One of the FreshBiostats initial aims is to promote amongst young researchers, and within our limits, this science that is a complete unknown for many people, but plays at the same time a very important role in many other more popular fields -like Biology or Medicine in the particular case of Biostatistics.

It is with great pleasure that we find as one of the main objectives of Statistics2013 “nurturing Statistics as a profession, especially among young people”, and makes us very proud to be one of the participating groups supporting this and other also important goals. Hopefully, this initiative will contribute to the exponential trend that has been noticed in the interest of students towards this topic (you can find graphical representations of Harvard´s stat concentration enrollment here).

For further information, you can visit the website http://www.statistics2013.org/ and watch the launch video here.
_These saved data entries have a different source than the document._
(** * MTG-Proxyshop: card data resolution, set resolution and render set-up

    A shallow embedding of
      - [src/src/utils/scryfall.py]  (request client, set resolver,
        [parse_card_info], [process_scryfall_data]),
      - [src/proxyshop/render.py]    ([retrieve_card_info], [render]),
    followed by the properties of these functions.

    Python dictionaries are finite maps from strings to values, Python
    exceptions are an explicit result, and everything the functions do to the
    outside (clock, rate limiter, network, data directory, console log, the
    decorators' long-lived fallback objects) is threaded through a [World]. *)

From Stdlib Require Import ZArith Lia List Ascii String Bool.
From stdpp Require Import base gmap strings list fin_maps.

#[local] Set Warnings "-register-all".
#[local] Open Scope string_scope.

(* ===================================================================== *)
(** * Part I: definitions                                                 *)
(* ===================================================================== *)

(** ** Python values *)

(** [ScryfallError(url, name=, code=, number=, lang=)]: the class lives in
    [src.utils.exceptions]; only its constructor arguments are recorded. *)
Record ScryfallError := mkScryfallError {
  err_url : option string;
  err_name : option string;
  err_code : option string;
  err_number : option string;
  err_lang : option string
}.
(** ** The timeout-height stage *)

(** Closes a range [a <= x < b] or a comparison on closed terms. *)
Ltac compute_range :=
  unfold Go.is_len, Go.is_uint64, Go.is_int64;
  repeat split;
  first [ apply Z.leb_le | apply Z.ltb_lt | apply Z.gtb_gt | apply Z.geb_ge ];
  vm_compute; reflexivity.

Lemma uint64_small (x : Z) : 0 <= x < 2 ^ 64 -> Go.uint64 x = x.
Proof. intros H. unfold Go.uint64. apply Z.mod_small. exact H. Qed.

Lemma uint64_negative (x : Z) : - 2 ^ 63 <= x < 0 -> Go.uint64 x = x + 2 ^ 64.
Proof.
  intros H. unfold Go.uint64.
  symmetry. apply Z.mod_unique with (q := -1); lia.
Qed.

Lemma gtb_andb_iff (h u : Z) : (h >? 0) && (u >? h) = true <-> h > 0 /\ u > h.
Proof.
  rewrite andb_true_iff, !Z.gtb_ltb, !Z.ltb_lt. lia.
Qed.

Section TimeoutStage.

Context {E : External}.

Lemma checkTimeout_eq (ctx : Context) (tx : Tx) (h : Z) :
  asTxWithTimeoutHeight tx = Some h ->
  checkTimeout ctx tx =
  if (h >? 0) && (Go.uint64 (BlockHeight ctx) >? h)
  then Some (ErrTxTimeoutHeight (BlockHeight ctx) h)
  else None.
Proof. intros Hcap. unfold checkTimeout. rewrite Hcap. reflexivity. Qed.

(** The stage is the check followed by the next handler, in every mode. *)
Lemma txTimeoutHeight_run (next : Handler) (m : Mode) (ctx : Context) (tx : Tx)
    (req : Request m) (w : World) :
  run (TxTimeoutHeightMiddleware next) m ctx tx req w =
  match checkTimeout ctx tx with
  | Some e => (Err e, w)
  | None => run next m ctx tx req w
  end.
Proof.
  destruct m; simpl;
    unfold txTimeoutHeightMiddleware_CheckTx, txTimeoutHeightMiddleware_DeliverTx,
      txTimeoutHeightMiddleware_SimulateTx;
    apply bind_check.
Qed.

Lemma checkTimeout_fails_iff (ctx : Context) (tx : Tx) (h : Z) :
  asTxWithTimeoutHeight tx = Some h ->
  (checkTimeout ctx tx = Some (ErrTxTimeoutHeight (BlockHeight ctx) h)
   <-> h > 0 /\ Go.uint64 (BlockHeight ctx) > h).
Proof.
  intros Hcap. rewrite (checkTimeout_eq ctx tx h Hcap).
  rewrite <- gtb_andb_iff.
  destruct ((h >? 0) && (Go.uint64 (BlockHeight ctx) >? h)); split; intro H;
    try reflexivity; discriminate H.
Qed.

Lemma checkTimeout_passes_iff (ctx : Context) (tx : Tx) (h : Z) :
  asTxWithTimeoutHeight tx = Some h ->
  (checkTimeout ctx tx = None <-> ~ (h > 0 /\ Go.uint64 (BlockHeight ctx) > h)).
Proof.
  intros Hcap. rewrite (checkTimeout_eq ctx tx h Hcap).
  rewrite <- gtb_andb_iff.
  destruct ((h >? 0) && (Go.uint64 (BlockHeight ctx) >? h)); split; intro H;
    try reflexivity; try discriminate H.
  - exfalso. apply H. reflexivity.
  - intros Habs. discriminate Habs.
Qed.

(** C4, as the code has it.  For a transaction with timeout height [h] and
    a context with block height [b], the check fails, with the timeout error
    carrying [b] and [h], if and only if [h > 0] and [uint64(b) > h]; it
    passes otherwise, in particular for [h = 0].  For a block height that is
    not negative the condition is [h > 0] and [b > h].  The stage is this
    check and then the next handler in each of the three modes; the recheck
    flag plays no part. *)
Theorem txTimeoutHeight_fails_iff (next : Handler) (m : Mode) (ctx : Context)
    (tx : Tx) (req : Request m) (w : World) (h : Z) :
  asTxWithTimeoutHeight tx = Some h ->
  (checkTimeout ctx tx = Some (ErrTxTimeoutHeight (BlockHeight ctx) h)
   <-> h > 0 /\ Go.uint64 (BlockHeight ctx) > h)
  /\
  (checkTimeout ctx tx = None <-> ~ (h > 0 /\ Go.uint64 (BlockHeight ctx) > h))
  /\
  (0 <= BlockHeight ctx < 2 ^ 63 ->
   (checkTimeout ctx tx = Some (ErrTxTimeoutHeight (BlockHeight ctx) h)
    <-> h > 0 /\ BlockHeight ctx > h))
  /\
  (h = 0 -> checkTimeout ctx tx = None)
  /\
  run (TxTimeoutHeightMiddleware next) m ctx tx req w =
  match checkTimeout ctx tx with
  | Some e => (Err e, w)
  | None => run next m ctx tx req w
  end.
Proof.
  intros Hcap.
  split; [apply checkTimeout_fails_iff; exact Hcap | ].
  split; [apply checkTimeout_passes_iff; exact Hcap | ].
  split.
  { intros Hb.
    rewrite (checkTimeout_fails_iff ctx tx h Hcap).
    rewrite uint64_small by lia. reflexivity. }
  split.
  { intros ->. apply (checkTimeout_passes_iff ctx tx 0 Hcap). lia. }
  apply txTimeoutHeight_run.
Qed.
(** * SingleSliceSegmentation: the plugin's callbacks and logic helper

    A shallow embedding of
    [SlicerExtension/LiveUltrasoundAi/SingleSliceSegmentation/SingleSliceSegmentation.py].

    The module is glue code over a host application.  The embedding keeps
    the plugin's own control flow (guards, branches, loops, exceptions) and
    returns, with every result, the calls made on the host.  The parts of the
    scene the plugin itself reads and writes (node attributes, the data nodes
    stored in a sequence, the Red slice foreground opacity) are concrete; how
    the host reacts to the other calls (browsing, recording, exporting) is a
    parameter, so the theorems hold for every host. *)

From stdpp Require Import gmap strings list pretty.
From Stdlib Require Import ZArith QArith Ascii.

Close Scope Q_scope.

Set Default Proof Using "Type".

(** ** Scene data *)

(** A host scene node, as a Python object reference (compared by identity). *)
Definition Node := positive.

(** The attributes of the nodes: [node.GetAttribute(name)], [None] when the
    node has no such attribute. *)
Definition Attributes : Type := Node → string → option string.

Definition noAttributes : Attributes := λ _ _, None.

(** [node.SetAttribute(name, value)] *)
Definition setAttribute (n : Node) (name value : string) (a : Attributes) : Attributes :=
  λ n' name', if decide (n' = n ∧ name' = name) then Some value else a n' name'.

(** One item of a [vtkMRMLSequenceNode]: index value and stored data node. *)
Definition SequenceItem : Type := string * Node.

Record World (H O : Type) := mkWorld {
  attributes : Attributes;
  (** the nodes of the scene with their class name, in scene order *)
  sceneNodes : list (Node * string);
  (** the items stored in each sequence node *)
  sequences : gmap Node (list SequenceItem);
  (** foreground opacity of the Red slice composite node *)
  foregroundOpacity : O;
  (** everything else the host keeps (browser positions, files, ...) *)
  hidden : H
}.
Arguments mkWorld {H O}.
Arguments attributes {H O}.
Arguments sceneNodes {H O}.
Arguments sequences {H O}.
Arguments foregroundOpacity {H O}.
Arguments hidden {H O}.

(** The widget's own members: the selectors of [self.ui] and
    [self.lastForegroundOpacity]. *)
Record Widget (O : Type) := mkWidget {
  inputSequenceBrowserSelector : option Node;
  inputVolumeSelector : option Node;
  inputSegmentationSelector : option Node;
  segmentationBrowserSelector : option Node;
  skipImagesSpinBox : Z;
  outputDirectoryButton : string;
  filenamePrefixEdit : string;
  exportTransformCheckBox : bool;
  convertValueSpinBox : Z;
  lastForegroundOpacity : O
}.
Arguments mkWidget {O}.
Arguments inputSequenceBrowserSelector {O}.
Arguments inputVolumeSelector {O}.
Arguments inputSegmentationSelector {O}.
Arguments segmentationBrowserSelector {O}.
Arguments skipImagesSpinBox {O}.
Arguments outputDirectoryButton {O}.
Arguments filenamePrefixEdit {O}.
Arguments exportTransformCheckBox {O}.
Arguments convertValueSpinBox {O}.
Arguments lastForegroundOpacity {O}.

(** ** Calls on the host

    Every effect of the plugin on its environment, in the order issued.
    [GetSelectedItemNumber] and [SelectNextItem] carry the value the host
    returned, because the wraparound check compares the two.
    [ScaleLabelmap] stands for reading the labelmap array, multiplying it by
    the factor and writing it back; [PngWrite] for the cast and the write of
    one file; [EraseSegment] for filling one segment's labelmap with zeros
    and putting it back.  [convertSegmentationSequenceToVolumeSequence] is
    recorded as one call with its arguments; so is the array work of
    [exportNumpySlice] and of [exportTransformToWorldSequence] (the browsing
    of the sequences, the numpy arrays and the files saved), which starts
    once the method has passed its own checks. *)
Inductive Call :=
  | LoggingError (msg : string)
  | LoggingWarning (msg : string)
  | LoggingDebug (msg : string)
  | MessageBox (text informative : string)
  | SetAttribute (n : Node) (name value : string)
  | GetSelectedItemNumber (browser : Node) (returned : Z)
  | SelectNextItem (browser : Node) (increment returned : Z)
  | SelectFirstItem (browser : Node)
  | SetSelectedItemNumber (browser : Node) (item : Z)
  | SaveProxyNodesState (browser : Node)
  | SetDataNodeAtValue (sequence dataNode : Node) (indexValue : string)
  | UpdateAllProxyNodes
  | AddNewNodeByClass (className : string) (returned : Node)
  | ExportVisibleSegmentsToLabelmapNode (segmentation labelmap reference : Node)
  | ScaleLabelmap (labelmap : Node) (factor : Z)
  | PngWrite (fileName : string) (source : Node)
  | EraseSegment (segmentation : Node) (segment : Z)
  | Modified (n : Node)
  | ConvertSegmentationSequenceToVolumeSequence
      (browser segmentation ultrasound : Node) (value : Z)
  | ExportNumpySlice (image : Node) (imageSequence : option Node)
      (segmentation segmentationSequence : Node) (folder baseName : string)
  | ExportTransformToWorldSequence (image : Node) (imageSequence : option Node)
      (segmentation segmentationSequence : Node) (folder baseName : string).

Global Instance Call_eq_dec : EqDecision Call.
Proof. solve_decision. Defined.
We hope to make a significant contribution to this fantastic year, how will you take part in the celebration? Time is running out!!

Featured

# Dose Finding Experiments

In a past entry, I spoke about some issues in clinical trial design, explaining their structure and different phases.  Now, I am focusing in a part of these trials, the two first phases, which could be also a complete experiment by themselves, i.e. dose finding experiments.
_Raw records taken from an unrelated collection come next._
(** * extract_features_from_theanh_data.py: a shallow embedding

    The script reads one WRF snapshot, normalises its longitudes, checks
    that it holds a single time value, computes nine diagnostic fields
    through the [wrf] library, assembles them in an [xarray] dataset,
    crops it to a fixed window and writes it to a netCDF file.

    Conventions of the embedding:
    - Python exceptions are values of [exn]; a computation is a function
      from the [World] to an [outcome] and the next [World].
    - array elements (float32/float64 in numpy) are exact rationals [Q]:
      rounding, NaN and masked values are not part of the model.
    - the [wrf] diagnostics, [num2date] on one value, [os.makedirs] and the
      netCDF writer are parameters of the development: the script treats
      them as opaque capabilities. *)

From Stdlib Require Import Ascii String QArith Lqa.
From stdpp Require Import base option list strings gmap.

Local Open Scope string_scope.
Local Open Scope list_scope.

(** ** Exceptions and outcomes *)

(** [ValueError] and [KeyError] stand for instances of these classes,
    subclasses included (what [except (ValueError, KeyError)] matches);
    the other constructors are exceptions that are instances of neither. *)
Inductive exn : Type :=
  | ValueError
  | KeyError
  | IndexError
  | TypeError
  | AttributeError
  | AssertionError
  | OSError
  | Exception (cls : string).

Inductive outcome (A : Type) : Type :=
  | Ok (a : A)
  | Raise (e : exn).
Arguments Ok {A} a.
Arguments Raise {A} e.

(** ** n-dimensional arrays *)

(** A numpy array as nested lists: a scalar, or the list of the sub-arrays
    along the first axis. numpy arrays are rectangular, so the shape is read
    along the first elements. An array whose first axis is empty has no
    sub-array to carry the lengths of its other axes: [Arr []] is the array
    of shape [(0,)], and [Empty n rest] the array of shape
    [(0, n, rest...)]. *)

#[local] Set Warnings "-register-all,-abstract-large-number".
(** The animation corrector reads nothing of the workspace: it either
    stores a solidity that does not depend on it or leaves it alone. *)
Lemma correct_shadow_solidity_for_animations_frame sol :
  exists r : res (ShadowSolidity * option Z),
    r <> Ok (SHADOW_SOILDITY_ALREADY_SET, None) /\
    forall w fl cf,
      correct_shadow_solidity_for_animations W sol (mkState w fl cf)
      = match r with
        | Ok (a, Some v) => Ok (a, mkState (set_solidity v w) fl cf)
        | Ok (a, None) => Ok (a, mkState w fl cf)
        | UB k => UB k
        end.
Proof.
  unfold correct_shadow_solidity_for_animations,
    linearly_interpolate_solidity_positive, linearly_interpolate_solidity_negative.
  destruct (animID W).
  - exists (Ok (SHADOW_SOLIDITY_NO_SHADOW, None)). split; [discriminate | reflexivity].
  - destruct ((0 <=? animFrame W) && (animFrame W <? 5));
      [exists (Ok (SHADOW_SOILDITY_ALREADY_SET, Some 0)); (split; [discriminate | reflexivity])|].
    destruct (14 <? animFrame W);
      [exists (Ok (SHADOW_SOILDITY_ALREADY_SET, Some sol)); (split; [discriminate | reflexivity])|].
    destruct (f32_to_u8 (fdiv (fmul (of_int sol) (of_int (animFrame W - 5)))
                              (of_int (14 - 5)))) as [v | k] eqn:E.
    + exists (Ok (SHADOW_SOILDITY_ALREADY_SET, Some v)). split; [discriminate | intros; run; reflexivity].
    + exists (UB k). split; [discriminate | intros; run; reflexivity].
  - destruct ((0 <=? animFrame W) && (animFrame W <? 21));
      [exists (Ok (SHADOW_SOILDITY_ALREADY_SET, Some 0)); (split; [discriminate | reflexivity])|].
    destruct (33 <? animFrame W);
      [exists (Ok (SHADOW_SOILDITY_ALREADY_SET, Some sol)); (split; [discriminate | reflexivity])|].
    destruct (f32_to_u8 (fdiv (fmul (of_int sol) (of_int (animFrame W - 21)))
                              (of_int (33 - 21)))) as [v | k] eqn:E.
    + exists (Ok (SHADOW_SOILDITY_ALREADY_SET, Some v)). split; [discriminate | intros; run; reflexivity].
    + exists (UB k). split; [discriminate | intros; run; reflexivity].
  - destruct ((0 <=? animFrame W) && (animFrame W <=? 5));
      [|exists (Ok (SHADOW_SOILDITY_ALREADY_SET, Some 0)); (split; [discriminate | reflexivity])].
    destruct (f32_to_u8 (fmul (of_int sol)
                (fsub one (fdiv (of_int (animFrame W - 0)) (of_int (5 - 0))))))
      as [v | k] eqn:E.
    + exists (Ok (SHADOW_SOILDITY_ALREADY_SET, Some v)). split; [discriminate | intros; run; reflexivity].
    + exists (UB k). split; [discriminate | intros; run; reflexivity].
  - exists (Ok (SHADOW_SOLIDITY_NOT_YET_SET, None)). split; [discriminate | reflexivity].
Qed.

Lemma player_tail_alike x y z sc sol w w' fl cf :
  same_floor w w' -> sol <> 0 ->
  build_alike (player_tail C W x y z sc sol (mkState w fl cf))
              (player_tail C W x y z sc sol (mkState w' fl cf)).
Proof.
  intros Hf Hs.
  destruct (correct_shadow_solidity_for_animations_frame sol) as (r & Hwf & Hr).
  assert (Hset : forall v, same_floor (set_solidity v w) (set_solidity v w')).
  { intros v. exact Hf. }
  unfold player_tail. unfold bind at 1. rewrite (Hr w).
  match goal with |- build_alike _ (bind ?m ?k ?st) =>
    change (bind m k st) with (match m st with Ok (a, st') => k a st' | UB u => UB u end)
  end.
  rewrite (Hr w').
  destruct r as [[a [v |]] | k]; [| |reflexivity];
    destruct a; try exact I; try congruence;
    apply after_init_alike, init_shadow_alike; auto.
Qed.

Lemma create_shadow_below_xyz_floor_run x y z (cf : Z) :
  exists cf',
    (forall w' fl',
       create_shadow_below_xyz_floor C W x y z (mkState w' fl' cf)
       = Ok (fst (fst (floor_below W x y z)),
             mkState (with_floor (snd (fst (floor_below W x y z)))
                                 (snd (floor_below W x y z)) w') fl' cf')).
Proof.
  unfold create_shadow_below_xyz_floor, floor_below.
  destruct (node_is_mario W); [exists cf; reflexivity|].
  destruct (negb (node_is_mirror_mario W)
            && match oFloor W with Some _ => true | None => false end);
    [exists cf; reflexivity|].
  destruct (find_floor W x y z) as [h f].
  exists (Z.lor cf (COLLISION_FLAG_RETURN_FIRST C)). reflexivity.
Qed.

Lemma create_shadow_player_split x y z sc sol :
  create_shadow_player C W x y z sc sol
  = (player_carpet C W ;; player_tail C W x y z sc sol).
Proof. reflexivity. Qed.

Lemma player_carpet_frame w w' fl cf :
  floor w = floor w' ->
  (exists k, player_carpet C W (mkState w fl cf) = UB k
             /\ player_carpet C W (mkState w' fl cf) = UB k)
  \/ (exists fl1, player_carpet C W (mkState w fl cf) = Ok (tt, mkState w fl1 cf)
                  /\ player_carpet C W (mkState w' fl cf) = Ok (tt, mkState w' fl1 cf)).
Proof.
  intros Hf. unfold player_carpet.
  destruct (gCurrLevelNum W); try (right; exists fl; split; reflexivity).
  run. rewrite <- Hf.
  destruct (floor w) as [f |]; run; [|left; eauto].
  right.
  destruct (type f); destruct (gFlyingCarpetState W); run; eauto.
Qed.

Lemma create_shadow_player_alike x y z sc sol w w' fl cf :
  same_floor w w' -> sol <> 0 ->
  build_alike (create_shadow_player C W x y z sc sol (mkState w fl cf))
              (create_shadow_player C W x y z sc sol (mkState w' fl cf)).
Proof.
  intros Hf Hs. rewrite create_shadow_player_split. unfold bind.
  destruct (player_carpet_frame w w' fl cf (proj1 Hf))
    as [(k & -> & ->) | (fl1 & -> & ->)]; [reflexivity|].
  now apply player_tail_alike.
Qed.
The aim of a dose-finding experiment is a safe and efficient drug administration in humans. When a new drug (or procedure) is under study, we want to determine a safe dose of the drug for application but this dose should also be efficient. A balance between these two goals, non-toxicity and efficiency, is required in clinical trials.
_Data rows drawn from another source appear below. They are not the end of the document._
(** * The virtual smart-card reader layer (libcacard/vreader.c)

    A shallow embedding of the reader object, its reference counting, the
    doubly linked reader registry and the card session operations.  The C
    heap is modelled by three finite maps (readers, list entries, lists) keyed
    by addresses; every function of the source is a computation in a small
    state-and-fault monad that also records, in program order, the mutex
    operations, the accesses to [reader->card] and the calls made to the
    collaborators (card layer, event queue, private-data destructor). *)

From Stdlib Require Import ZArith List Lia.
From Stdlib.Strings Require Import Byte.
From stdpp Require Import base gmap strings list.

Local Open Scope Z_scope.

(** ** Machine integers and pointers *)

(** Addresses are integers; [NULL] is address 0. *)
Abbreviation ptr := Z (only parsing).
Definition NULL : ptr := 0.

Definition INT_MAX : Z := 2 ^ 31 - 1.
Definition INT_MIN : Z := - 2 ^ 31.

(** A C [int] result, wrapped around to 32 bits two's complement. *)
Definition int_wrap (z : Z) : Z := (z + 2 ^ 31) mod 2 ^ 32 - 2 ^ 31.

(** [MIN] of qemu-common.h: [(((a) < (b)) ? (a) : (b))]. *)
Definition MIN (a b : Z) : Z := if a <? b then a else b.

(** ** Enumerations of the headers (only the members vreader.c uses) *)

Inductive VReaderStatus := VREADER_OK | VREADER_NO_CARD | VREADER_OUT_OF_MEMORY.
Inductive VCardPower := VCARD_POWER_ON | VCARD_POWER_OFF.
Inductive VCardStatus := VCARD_DONE | VCARD_NEXT | VCARD_FAIL.
Inductive VEventType :=
  VEVENT_READER_INSERT | VEVENT_READER_REMOVE | VEVENT_CARD_INSERT | VEVENT_CARD_REMOVE.
(** C1. For an emitted opportunity computed with volatility > 0,
    close > 0, point size > 0 and ask >= bid, each of the five sub-scores
    lies in [0,1]; the emitted score is the weighted sum with weights
    0.30, 0.20, 0.15, 0.25, 0.10 (which add up to 1), times 100 and
    rounded to one decimal; and the score lies in [0,100]. *)
Theorem score_is_rounded_weighted_sum
    ta self mt5 symbol rates ind curr tick sym_info opp :
  Evaluated ta self mt5 symbol rates ind curr tick sym_info ->
  analyze_symbol ta self mt5 symbol = Some opp ->
  0 < atr ind -> 0 < bar_close curr -> 0 < point sym_info ->
  bid tick <= ask tick ->
  let b := determine_bias (bar_close curr) (ema ind) in
  let trend := score_trend (bar_close curr) ind in
  let momentum := score_mom b ind in
  let volatility := score_vol (bar_close curr) ind in
  let structure := score_struct b ind tick in
  let liquidity :=
    score_liq ((ask tick - bid tick) / point sym_info) ind sym_info in
  0 <= trend <= 1 /\ 0 <= momentum <= 1 /\ 0 <= volatility <= 1 /\
  0 <= structure <= 1 /\ 0 <= liquidity <= 1 /\
  opp_score opp ==
    Py.round1 (100 * (0.30 * trend + 0.20 * momentum + 0.15 * volatility
                      + 0.25 * structure + 0.10 * liquidity)) /\
  0.30 + 0.20 + 0.15 + 0.25 + 0.10 == 1.0 /\
  0 <= opp_score opp <= 100.
Proof.
  intros Hev Hs Ha Hc Hp Hq b trend momentum volatility structure liquidity.
  destruct (analyze_symbol_fields _ _ _ _ _ _ _ _ _ _ Hev Hs)
    as (_ & Hsc & _).
  pose proof (score_trend_range (bar_close curr) ind Ha) as Ht.
  pose proof (score_mom_range b ind) as Hm.
  pose proof (score_vol_range (bar_close curr) ind) as Hv.
  pose proof (score_struct_range b ind tick Ha) as Hst.
  pose proof (score_liq_range tick ind sym_info Ha Hp Hq) as Hl.
  fold trend in Ht. fold momentum in Hm. fold volatility in Hv.
  fold structure in Hst. fold liquidity in Hl.
  repeat (split; [assumption|]).
  rewrite Hsc. unfold score_of, final_score.
  fold b trend momentum volatility structure liquidity.
  split; [reflexivity|]. split; [reflexivity|].
  apply (round1_range _ 0 100 0 1000); [reflexivity | reflexivity |].
  now apply weighted_score_range.
Qed.

Lemma score_is_rounded_weighted_sum_witness :
  exists opp,
    analyze_symbol Scenario.ta Scenario.self Scenario.mt5 "EURUSD" = Some opp /\
    opp_score opp == 55.9 /\
    0 <= opp_score opp <= 100.
Proof.
  eexists. split; [vm_compute; reflexivity|].
  split; [vm_compute; reflexivity|].
  refine (proj2 (proj2 (proj2 (proj2 (proj2 (proj2 (proj2
    (score_is_rounded_weighted_sum _ _ _ _ _ _ _ _ _ _
       ScenarioFacts.evaluated_EURUSD eq_refl _ _ _ _)))))))); cbn; lra.
Defined.

(** ** Lot size *)

Section LotQuantization.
Ethical concerns become essential in these experiments, same as in any experiment conducted on human beings, but especially because they are first-in-man studies, so the safety of the participants is the main worry. They also have a very small sample size, usually about 20 patients, therefore becoming a problem for the statistical analysis.

In phase 1 trials, the target is the evaluation of the maximum tolerated dose (MTD), the highest dose level with a pre-established observed toxicity rate. Depending on the risk of the experiment, a toxicity rate is fixed and the maximum dose level which does not exceed this toxicity rate is chosen. Then the recommended dose for the next phases of the study is either the MTD or one dose level less than the MTD. In phase 2 trials, we have an analogous experiment but now the target is the minimal effective dose, MED, which is the minimum dose level with a fixed efficiency rate. It is also common to try to combine these two targets in a single experiment, estimating a toxicity-efficiency curve and looking for an optimal dose that mixes these two goals.

A wide catalogue of designs for dose-finding experiments could be found in the statistical literature. The initial dose, the dose escalation, the stopping point and accuracy in the estimation of the MTD and MED are the main concerns in a design and they still are a fertile area for ​​research. A classical design in phase 1 is the traditional 3+3 design, very used in oncology experiments. In this design, patients are assigned in groups of three and the trial starts in the lowest dose level.  The first three patients are assigned and if it does not show any toxicity, we assign the next patients to the next level; if there is one case of toxicity, we repeat the experiment in the same level, and if there are two or more toxicities in the same level, we conclude that we have exceeded the MTD. This procedure is repeated until we exceed the MTD.

Phases 1 and 2  have been much less treated theoretically than phase 3 of clinical trials, but with this post I wanted to show up their  importance and try to make them more understandable to people who work in statistics.